(* ===== verification/ValueCodecFacts.v ===== *)
(** * What the value codec reads and writes

    [reads d bs a]: the decoder [d] reads exactly the bytes [bs], wherever
    they are, as [a]. [parses d P]: whatever [d] accepts is [P]-related to the
    bytes it read. Both compose along the decoder's sequencing. *)
From S2P Require Import Prelude Bytes Wide Decimal DecimalFacts Values ValueCodec.
Open Scope Z_scope.

Lemma Ok_inj {E A} (a b : A) : @Ok E A a = Ok b → a = b.
Proof. congruence. Qed.

(** ** Integers *)

Lemma from_to_le_mod n x : from_le (to_le n x) = x mod 256 ^ Z.of_nat n.
Proof.
  revert x. induction n as [|n IH]; intros x; cbn [to_le from_le]; [simpl; by rewrite Z.mod_1_r|].
  rewrite IH, Nat2Z.inj_succ, Z.pow_succ_r by lia.
  assert (0 < 256 ^ Z.of_nat n) by (apply Z.pow_pos_nonneg; lia).
  rewrite Z.rem_mul_r by lia. lia.
Qed.

Lemma cast_signed_mod bits x : 0 < bits → - 2 ^ (bits - 1) ≤ x < 2 ^ (bits - 1) →
  Decoder.cast_signed bits (x mod 2 ^ bits) = x.
Proof.
  intros Hb Hx. assert (E : 2 ^ bits = 2 * 2 ^ (bits - 1)) by (rewrite <- Z.pow_succ_r by lia; f_equal; lia).
  unfold Decoder.cast_signed. destruct (Z.le_gt_cases 0 x).
  - rewrite Z.mod_small by lia. destruct (Z.ltb_spec x (2 ^ (bits - 1))); lia.
  - rewrite <- (Z.mod_unique x (2 ^ bits) (-1) (x + 2 ^ bits)) by lia.
    destruct (Z.ltb_spec (x + 2 ^ bits) (2 ^ (bits - 1))); lia.
Qed.

Lemma cast_signed_range bits x : 0 < bits → 0 ≤ x < 2 ^ bits →
  - 2 ^ (bits - 1) ≤ Decoder.cast_signed bits x < 2 ^ (bits - 1) ∧ Decoder.cast_signed bits x mod 2 ^ bits = x.
Proof.
  intros Hb Hx. assert (E : 2 ^ bits = 2 * 2 ^ (bits - 1)) by (rewrite <- Z.pow_succ_r by lia; f_equal; lia).
  unfold Decoder.cast_signed. destruct (Z.ltb_spec x (2 ^ (bits - 1))); (split; [lia|]).
  - apply Z.mod_small. lia.
  - symmetry. apply Z.mod_unique with (-1); lia.
Qed.

(** [to_le] sees its argument modulo the width. *)
Lemma to_le_mod n x y : x mod 256 ^ Z.of_nat n = y → to_le n x = to_le n y.
Proof.
  intros <-. revert x. induction n as [|n IH]; intros x; [done|]. cbn [to_le].
  rewrite Nat2Z.inj_succ, Z.pow_succ_r by lia.
  assert (Hp : 0 < 256 ^ Z.of_nat n) by (apply Z.pow_pos_nonneg; lia).
  rewrite Z.rem_mul_r by lia. f_equal.
  - rewrite (Z.mul_comm 256), Z.mod_add, Z.mod_mod by lia. done.
  - rewrite (Z.mul_comm 256 (_ mod _)), Z.div_add by lia. pose proof (Z.mod_pos_bound x 256).
    rewrite (Z.div_small (x mod 256)) by lia. apply IH.
Qed.

(** ** Reading *)

Definition reads {A} (d : Decoder A) (bs : list Z) (a : A) : Prop :=
  ∀ data pos rest, drop pos data = bs ++ rest → (pos ≤ length data)%nat → d data pos = Ok (a, (pos + length bs)%nat).

Lemma reads_ret {A} (a : A) : reads (mret a) [] a.
Proof. intros data pos rest _ _. simpl. by rewrite Nat.add_0_r. Qed.

Lemma drop_more (data bs rest : list Z) pos : drop pos data = bs ++ rest → (pos ≤ length data)%nat →
  drop (pos + length bs) data = rest ∧ (pos + length bs ≤ length data)%nat.
Proof.
  intros E Hle. rewrite <- drop_drop, E, drop_app_length. split; [done|].
  apply (f_equal length) in E. rewrite length_drop, length_app in E. lia.
Qed.

Lemma reads_bind {A B} (d : Decoder A) (f : A → Decoder B) bs bs' a (b : B) : reads d bs a → reads (f a) bs' b → reads (d ≫= f) (bs ++ bs') b.
Proof.
  intros Hd Hf data pos rest E Hle. rewrite <- app_assoc in E. unfold mbind, decoder_bind.
  rewrite (Hd _ _ _ E Hle). destruct (drop_more _ _ _ _ E Hle) as [E' Hle'].
  rewrite (Hf _ _ _ E' Hle'), length_app. do 2 f_equal. lia.
Qed.

Lemma reads_bind_cons {A B} (d : Decoder A) (f : A → Decoder B) x bs a (b : B) : reads d [x] a → reads (f a) bs b → reads (d ≫= f) (x :: bs) b.
Proof. apply (reads_bind d f [x] bs a b). Qed.

Lemma reads_bind_last {A B} (d : Decoder A) (f : A → Decoder B) bs a (b : B) :
  reads d bs a → reads (f a) [] b → reads (d ≫= f) bs b.
Proof. intros Hd Hf. rewrite <- (app_nil_r bs). by eapply reads_bind. Qed.

(** A step that reads nothing. *)
Lemma reads_bind_check {A B} (d : Decoder A) (f : A → Decoder B) bs a (b : B) :
  reads d [] a → reads (f a) bs b → reads (d ≫= f) bs b.
Proof. apply (reads_bind d f [] bs). Qed.

(** The last step only rebuilds the value. *)
Lemma reads_fmap {A B} (d : Decoder A) bs a (g : A → B) : reads d bs a → reads (x ← d; mret (g x)) bs (g a).
Proof. intros Hd. eapply reads_bind_last; [exact Hd|apply reads_ret]. Qed.

Lemma reads_position {B} (f : nat → Decoder B) bs b : (∀ p, reads (f p) bs b) → reads (Decoder.position ≫= f) bs b.
Proof. intros Hf data pos rest E Hle. unfold mbind, decoder_bind, Decoder.position. by eapply Hf. Qed.

Lemma reads_take n what at_ bs : len bs = n → reads (Decoder.take_ n what at_) bs bs.
Proof.
  intros <- data pos rest E Hle. unfold Decoder.take_, mbind, decoder_bind, Decoder.remaining.
  destruct (drop_more _ _ _ _ E Hle) as [_ Hle']. unfold saturating_sub, len in *.
  rewrite (proj2 (Z.ltb_ge _ _)) by lia. rewrite E, Nat2Z.id, take_app_length. done.
Qed.

Lemma reads_array N what bs : len bs = N → reads (Decoder.array N what) bs bs.
Proof. intros HN. unfold Decoder.array. apply reads_position. intros p. by apply reads_take. Qed.

Lemma len_to_le n x : len (to_le n x) = Z.of_nat n.
Proof. unfold len. by rewrite to_le_length. Qed.

Lemma reads_u8 what x : is_byte x → reads (Decoder.read_u8 what) [x] x.
Proof.
  intros Hx. unfold Decoder.read_u8. replace x with (from_le [x]) at 2 by (simpl; lia).
  apply (reads_fmap (Decoder.array 1 what) [x] [x] from_le). by apply reads_array.
Qed.

Lemma reads_le (g : list Z → Z) n what x y : g (to_le n x) = y →
  reads (bytes ← Decoder.array (Z.of_nat n) what; mret (g bytes)) (to_le n x) y.
Proof. intros <-. apply (reads_fmap _ _ _ g), reads_array, len_to_le. Qed.

Lemma reads_u32 what x : Value.is_u32 x → reads (Decoder.read_u32 what) (to_le 4 x) x.
Proof. intros Hx. apply (reads_le from_le 4). rewrite from_to_le_mod. by apply Z.mod_small. Qed.
Lemma reads_u64 what x : is_u64 x → reads (Decoder.read_u64 what) (to_le 8 x) x.
Proof. intros Hx. apply (reads_le from_le 8). rewrite from_to_le_mod. by apply Z.mod_small. Qed.
Lemma reads_i32 what x : Value.is_i32 x → reads (Decoder.read_i32 what) (to_le 4 x) x.
Proof.
  intros Hx. apply (reads_le (λ b, Decoder.cast_signed 32 (from_le b)) 4). rewrite from_to_le_mod.
  by apply (cast_signed_mod 32).
Qed.
Lemma reads_i64 what x : is_i64 x → reads (Decoder.read_i64 what) (to_le 8 x) x.
Proof.
  intros Hx. apply (reads_le (λ b, Decoder.cast_signed 64 (from_le b)) 8). rewrite from_to_le_mod.
  by apply (cast_signed_mod 64).
Qed.

Lemma reads_flag what b : reads (Decoder.read_flag what) [Z.b2z b] b.
Proof.
  unfold Decoder.read_flag. apply reads_position. intros p. eapply reads_bind_cons; [apply reads_u8|].
  - destruct b; unfold is_byte; simpl; lia.
  - destruct b; apply reads_ret.
Qed.

(** ** What encoders write *)

Lemma put_length_ok n what bs : put_length n what = Ok bs → bs = to_le 4 (Z.of_nat n) ∧ Value.is_u32 (Z.of_nat n).
Proof.
  unfold put_length, u32_max. destruct (Z.leb_spec (Z.of_nat n) (2 ^ 32 - 1)); [|done]. intros [= <-].
  unfold Value.is_u32. split; [done|lia].
Qed.

Lemma put_str_ok s what bs : put_str s what = Ok bs → bs = to_le 4 (len s) ++ s ∧ Value.is_u32 (len s).
Proof.
  unfold put_str. destruct (put_length _ _) as [l|] eqn:E; [|done]. intros [= <-].
  by apply put_length_ok in E as [-> ?].
Qed.

Lemma put_each_ok {A} (f : A → result encode_error (list Z)) l bs :
  put_each f l = Ok bs ↔ ∃ parts, bs = concat parts ∧ Forall2 (λ x p, f x = Ok p) l parts.
Proof.
  unfold put_each. revert bs. induction l as [|x l IH]; intros bs; cbn [foldr].
  - split; [intros [= <-]; exists []; by split|]. intros (parts & -> & H). by apply Forall2_nil_inv_l in H as ->.
  - destruct (f x) as [b|e] eqn:E; cbn [mbind result_bind].
    + destruct (foldr _ _ l) as [r|e]; cbn [mbind result_bind].
      * destruct (proj1 (IH r) eq_refl) as (parts & -> & Hp).
        split; [intros [= <-]; exists (b :: parts); split; [done|by constructor]|].
        intros (parts' & -> & H). apply Forall2_cons_inv_l in H as (b' & parts2 & Hb & H2 & ->).
        pose proof (proj2 (IH (concat parts2)) (ex_intro _ parts2 (conj eq_refl H2))) as Ec. simpl. congruence.
      * split; [done|]. intros (parts' & -> & H). apply Forall2_cons_inv_l in H as (b' & parts2 & Hb & H2 & ->).
        pose proof (proj2 (IH (concat parts2)) (ex_intro _ parts2 (conj eq_refl H2))). congruence.
    + split; [done|]. intros (parts & _ & H). apply Forall2_cons_inv_l in H as (b' & parts2 & Hb & _). congruence.
Qed.

Lemma reads_str what s : Value.is_u32 (len s) → utf8_valid s = true →
  reads (Decoder.read_str what) (to_le 4 (len s) ++ s) s.
Proof.
  intros Hl Hu. unfold Decoder.read_str. apply reads_position. intros p. eapply reads_bind; [by apply reads_u32|].
  eapply reads_bind_last; [by apply reads_take|]. rewrite Hu. apply reads_ret.
Qed.

(** A count is accepted when what follows holds that many entries. *)
Lemma reads_count {B} what min_ count (f : Z → Decoder B) body b : Value.is_u32 count → 0 ≤ min_ ≤ 12 →
  count * min_ ≤ len body → reads (f count) body b →
  reads (Decoder.read_count what min_ ≫= f) (to_le 4 count ++ body) b.
Proof.
  intros Hc Hmin Hbody Hf data pos rest E Hle. rewrite <- app_assoc in E.
  destruct (drop_more _ _ _ _ E Hle) as [E' Hle']. unfold Decoder.read_count, Decoder.read_length.
  unfold mbind, decoder_bind, Decoder.position, Decoder.remaining.
  pose proof (reads_u32 what count Hc data pos _ E Hle) as Hr. rewrite Hr.
  unfold Value.is_u32 in Hc. unfold checked_mul64. rewrite (proj2 (Z.leb_le _ _)) by (unfold u64_max; nia).
  assert (Hrem : len body ≤ saturating_sub (len data) (Z.of_nat (pos + length (to_le 4 count)))).
  { unfold saturating_sub, len. apply (f_equal length) in E'. rewrite length_drop, length_app in E'. lia. }
  rewrite (proj2 (Z.ltb_ge _ _)) by lia. cbn [mret decoder_ret]. unfold mret, decoder_ret.
  rewrite (Hf data _ rest E' Hle'). rewrite length_app. do 2 f_equal. lia.
Qed.

(** ** The order of strings *)

Lemma lex_cmp_refl a : lex_cmp a a = Eq.
Proof. induction a as [|x a IH]; [done|]. cbn [lex_cmp]. by rewrite Z.compare_refl. Qed.

Lemma lex_cmp_eq a b : lex_cmp a b = Eq → a = b.
Proof.
  revert b. induction a as [|x a IH]; intros [|y b]; cbn [lex_cmp]; try done.
  destruct (Z.compare_spec x y) as [->|?|?]; [|done..]. intros H. f_equal. by apply IH.
Qed.

Lemma lex_cmp_opp a b : lex_cmp b a = CompOpp (lex_cmp a b).
Proof.
  revert b. induction a as [|x a IH]; intros [|y b]; cbn [lex_cmp]; try done.
  rewrite (Z.compare_antisym x y). destruct (x ?= y); cbn [CompOpp]; [apply IH|done..].
Qed.

Lemma str_lt_trans a b c : str_lt a b → str_lt b c → str_lt a c.
Proof.
  unfold str_lt. revert b c. induction a as [|x a IH]; intros [|y b] [|z c]; cbn [lex_cmp]; try done.
  intros H1 H2. destruct (Z.compare_spec x y), (Z.compare_spec y z), (Z.compare_spec x z); try done; try lia.
  by eapply IH.
Qed.

Lemma str_lt_irrefl a : ¬ str_lt a a.
Proof. unfold str_lt. by rewrite lex_cmp_refl. Qed.

Lemma replica_le_alt a b : replica_le a b ↔ a.1 = b.1 ∨ str_lt a.1 b.1.
Proof.
  unfold replica_le, str_lt. destruct (lex_cmp a.1 b.1) eqn:E.
  - apply lex_cmp_eq in E. split; [by left|done].
  - split; [by right|done].
  - split; [done|]. intros [E'|]; [|done]. rewrite E', lex_cmp_refl in E. done.
Qed.

#[export] Instance replica_le_total : Total replica_le.
Proof.
  intros a b. unfold replica_le. rewrite (lex_cmp_opp a.1 b.1). destruct (lex_cmp a.1 b.1); cbn [CompOpp]; by (left + right).
Qed.

#[export] Instance replica_le_trans : Transitive replica_le.
Proof.
  intros a b c. rewrite !replica_le_alt. intros [E1|E1] [E2|E2].
  - left. congruence.
  - right. by rewrite E1.
  - right. by rewrite <- E2.
  - right. by eapply str_lt_trans.
Qed.

(** The entries of a counter as it is written: its elements, by increasing
    replica. *)
Definition sorted_entries (c : counts) : list (list Z * Z) := merge_sort replica_le (map_to_list c).

Lemma sorted_entries_perm c : sorted_entries c ≡ₚ map_to_list c.
Proof. apply merge_sort_Permutation. Qed.

Lemma sorted_entries_sorted c : StronglySorted str_lt (sorted_entries c).*1.
Proof.
  assert (Hnd : NoDup (sorted_entries c).*1).
  { rewrite (fmap_Permutation _ _ _ (sorted_entries_perm c)). apply NoDup_fst_map_to_list. }
  pose proof (StronglySorted_merge_sort replica_le (map_to_list c)) as Hs. fold (sorted_entries c) in Hs.
  induction Hs as [|e l Hs IH Hall]; [constructor|]. cbn [fmap list_fmap] in *. apply NoDup_cons in Hnd as [Hnin Hnd].
  constructor; [by apply IH|]. apply Forall_fmap. apply Forall_forall. intros e' He'.
  rewrite Forall_forall in Hall. destruct (proj1 (replica_le_alt e e') (Hall e' He')) as [E|]; [|done].
  exfalso. apply Hnin. rewrite E. by apply list_elem_of_fmap_2.
Qed.

Lemma sorted_entries_map c : list_to_map (sorted_entries c) = c.
Proof.
  rewrite <- (list_to_map_to_list c) at 2. apply list_to_map_proper; [|apply sorted_entries_perm].
  rewrite (fmap_Permutation _ _ _ (sorted_entries_perm c)). apply NoDup_fst_map_to_list.
Qed.

Lemma sorted_NoDup (l : list (list Z)) : StronglySorted str_lt l → NoDup l.
Proof.
  induction 1 as [|a l _ IH Hall]; constructor; [|done]. intros Ha. rewrite Forall_forall in Hall.
  destruct (str_lt_irrefl a). by apply Hall.
Qed.

(** Increasing entries are the entries of the counter they make. *)
Lemma sorted_entries_list (l : list (list Z * Z)) : StronglySorted str_lt l.*1 → sorted_entries (list_to_map l) = l.
Proof.
  intros Hs. assert (Hperm : sorted_entries (list_to_map l) ≡ₚ l).
  { rewrite sorted_entries_perm. apply map_to_list_to_map. by apply sorted_NoDup. }
  pose proof (sorted_entries_sorted (list_to_map l)) as Hs'. revert Hs Hs' Hperm. generalize (sorted_entries (list_to_map l)).
  induction l as [|e l IH]; intros l' Hs Hs' Hperm; [by apply Permutation_nil_r in Hperm|].
  destruct l' as [|e' l']; [by apply Permutation_nil in Hperm|].
  inversion Hs as [|? ? Hs1 Hall1]; subst. inversion Hs' as [|? ? Hs2 Hall2]; subst.
  assert (e' = e) as ->.
  { assert (He : e ∈ e' :: l') by (rewrite Hperm; left). assert (He' : e' ∈ e :: l) by (rewrite <- Hperm; left).
    apply elem_of_cons in He as [|He]; [done|]. apply elem_of_cons in He' as [|He']; [done|].
    rewrite Forall_fmap, Forall_forall in Hall1, Hall2. specialize (Hall1 _ He'). specialize (Hall2 _ He). cbn in Hall1, Hall2.
    destruct (str_lt_irrefl e.1). by eapply str_lt_trans. }
  f_equal. apply IH; [done..|]. by apply Permutation_cons_inv in Hperm.
Qed.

PROBLEM STATEMENT:
Search the material above for the string "step". Show every line that holds it.

EXERCISE OUTPUT:
(** A step that reads nothing. *)
(** The last step only rebuilds the value. *)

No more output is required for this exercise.